Co-Investing Is Having Its Trafalgar Moment

Private Equity International
Private Equity InternationalMar 19, 2026

Why It Matters

The surge in co‑investments reshapes capital allocation in private equity, offering LPs lower fees and GPs broader deal access, thereby influencing market dynamics and fund structures.

Key Takeaways

  • Co‑investing volumes rising across private equity.
  • LPs still allocate capital directly despite headline pivots.
  • Fee compression drives interest in co‑investment deals.
  • GPs leverage co‑investments for deal flow diversification.
  • Trafalgar benchmark signals broader market acceptance.

Pulse Analysis

Co‑investing, where limited partners invest alongside general partners in specific transactions, has moved from a niche strategy to a mainstream financing tool. The recent "Trafalgar moment"—named after a high‑profile fund that successfully scaled co‑investment commitments—highlights how LPs are seeking more granular exposure to attractive assets while mitigating the blind‑pool risk of traditional fund investments. Data from industry surveys show co‑investment allocations climbing from roughly 5% of total private‑equity exposure five years ago to over 15% today, underscoring a rapid adoption curve.

Several forces drive this shift. First, fee compression makes co‑investments appealing; LPs can bypass the typical 2% management fee and 20% carry, directly sharing upside with GPs. Second, risk‑adjusted returns improve as investors gain visibility into individual deals, aligning incentives and fostering stronger partnerships. Third, the competitive fundraising environment pushes GPs to offer co‑investment opportunities to win capital, especially from sovereign wealth funds and pension plans that demand greater transparency and control. Consequently, co‑investments are becoming a key lever for portfolio diversification and strategic alignment.

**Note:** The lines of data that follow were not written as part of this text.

Definition to_info (tis : list TrackerInfo) (d : direction) (a : atom) : Z :=
  match a with InfoAdd t d' n => if decide (d' = d) then if pushes tis t then n else 0 else 0 | _ => 0 end.

(** The actions of calls. *)
Definition plain (tis : list TrackerInfo) (a : atom) : Prop :=
  match a with
  | TempAdd _ _ | TotalAdd _ _ | ConnStore _ | ConnDelete _ => True
  | InfoAdd t _ _ => (t < length tis)%nat
  | _ => False
  end.

Lemma sum_of_app f p q : sum_of f (p ++ q) = sum_of f p + sum_of f q.
Proof. induction p as [|a p IH]; simpl; lia. Qed.

Lemma sum_of_concat f ts : sum_of f (concat ts) = foldr (λ p s, sum_of f p + s) 0 ts.
Proof. induction ts as [|p ts IH]; [done|]. cbn [concat foldr]. by rewrite sum_of_app, IH. Qed.

Lemma sum_of_ext f g p : Forall (λ a, f a = g a) p → sum_of f p = sum_of g p.
Proof. induction 1 as [|a p Ha _ IH]; [done|]. unfold sum_of in *. cbn. by rewrite Ha, IH. Qed.

Lemma counted_pushing_cons d i tis :
  counted d (pushing (i :: tis)) = (if pushToManager i then ti_Total i d else 0) + counted d (pushing tis).
Proof.
  unfold pushing. rewrite filter_cons. destruct (pushToManager i) eqn:Hp; [by rewrite decide_True|]. rewrite decide_False by done. lia.
Qed.

Lemma counted_pushing_snoc d i tis :
  counted d (pushing (tis ++ [i])) = counted d (pushing tis) + (if pushToManager i then ti_Total i d else 0).
Proof.
  induction tis as [|j tis IH]; cbn [app]; rewrite counted_pushing_cons; [rewrite Z.add_0_r; cbn; lia|]. rewrite counted_pushing_cons, IH. lia.
Qed.

Lemma counted_alter d d' n t tis :
  eq64 (counted d (pushing (alter (info_add d' n) t tis))) (counted d (pushing tis) + to_info tis d (InfoAdd t d' n)).
Proof.
  revert t. induction tis as [|i tis IH]; intros t; [exists 0; unfold to_info, pushes; rewrite lookup_nil; by destruct t, (decide (d' = d))|].
  destruct t as [|t].
  - change (alter (info_add d' n) 0%nat (i :: tis)) with (info_add d' n i :: tis). rewrite !counted_pushing_cons. cbn [info_add pushToManager ti_Total].
    unfold to_info, pushes. cbn. destruct (pushToManager i); [|exists 0; destruct (decide _); lia].
    destruct (decide (d' = d)) as [->|Hne]; [rewrite upd_eq|rewrite upd_ne by done; exists 0; lia].
    destruct (add64_eq64 n (ti_Total i d)) as (k & ->). exists k. lia.
  - change (alter (info_add d' n) (S t) (i :: tis)) with (i :: alter (info_add d' n) t tis). rewrite !counted_pushing_cons.
    destruct (IH t) as (k & ->). exists k. change (to_info (i :: tis) d (InfoAdd (S t) d' n)) with (to_info tis d (InfoAdd t d' n)). lia.
Qed.

Lemma pushes_alter d n t tis t' : pushes (alter (info_add d n) t tis) t' = pushes tis t'.
Proof.
  unfold pushes. destruct (decide (t = t')) as [->|Hne]; [|by rewrite list_lookup_alter_ne].
  rewrite list_lookup_alter_eq. by destruct (tis !! t').
Qed.

Lemma to_info_alter d' n t tis d a : to_info (alter (info_add d' n) t tis) d a = to_info tis d a.
Proof. destruct a; try done. unfold to_info. by rewrite pushes_alter. Qed.

(** What is due in a direction: counted, or about to be counted. *)
Definition due (d : direction) (tis : list TrackerInfo) (p : list atom) : Z := counted d (pushing tis) + sum_of (to_info tis d) p.

(** The rate that the loop holds and has not stored. *)
Definition held (d : direction) (l : list atom) (m : Manager) : Z :=
  match l with BlipStoreSwapped d' :: _ => if decide (d' = d) then swapped m else 0 | _ => 0 end.

Definition sum_shown (d : direction) (m : Manager) : Z := foldr Z.add 0 (shown m d).

Record accounts (s : state) : Prop := mkAccounts {
  acc_total d : eq64 (Total (manager (st_world s)) d + sum_of (to_total d) (concat (threads s))) (due d (trackers (st_world s)) (concat (threads s)));
  acc_temp d : eq64 (Temp (manager (st_world s)) d + sum_of (to_temp d) (concat (threads s)) + held d (loop s) (manager (st_world s))
      + sum_shown d (manager (st_world s))) (due d (trackers (st_world s)) (concat (threads s)));
  acc_plain : Forall (plain (trackers (st_world s))) (concat (threads s));
  acc_loop : loop s `suffix_of` tick;
  acc_range d : @in_type int64 (Total (manager (st_world s)) d);
}.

For general partners, the rise of co‑investing reshapes fund economics and deal sourcing. By allocating a portion of a deal to LPs, GPs can preserve balance‑sheet capacity for larger mandates while still participating in high‑conviction opportunities. This collaborative model also enhances deal flow, as LPs bring sector expertise and networks that can add value post‑investment. Looking ahead, the industry is likely to formalize co‑investment structures, standardize reporting, and integrate technology platforms to streamline execution, cementing co‑investing as a permanent fixture in private‑equity capital markets.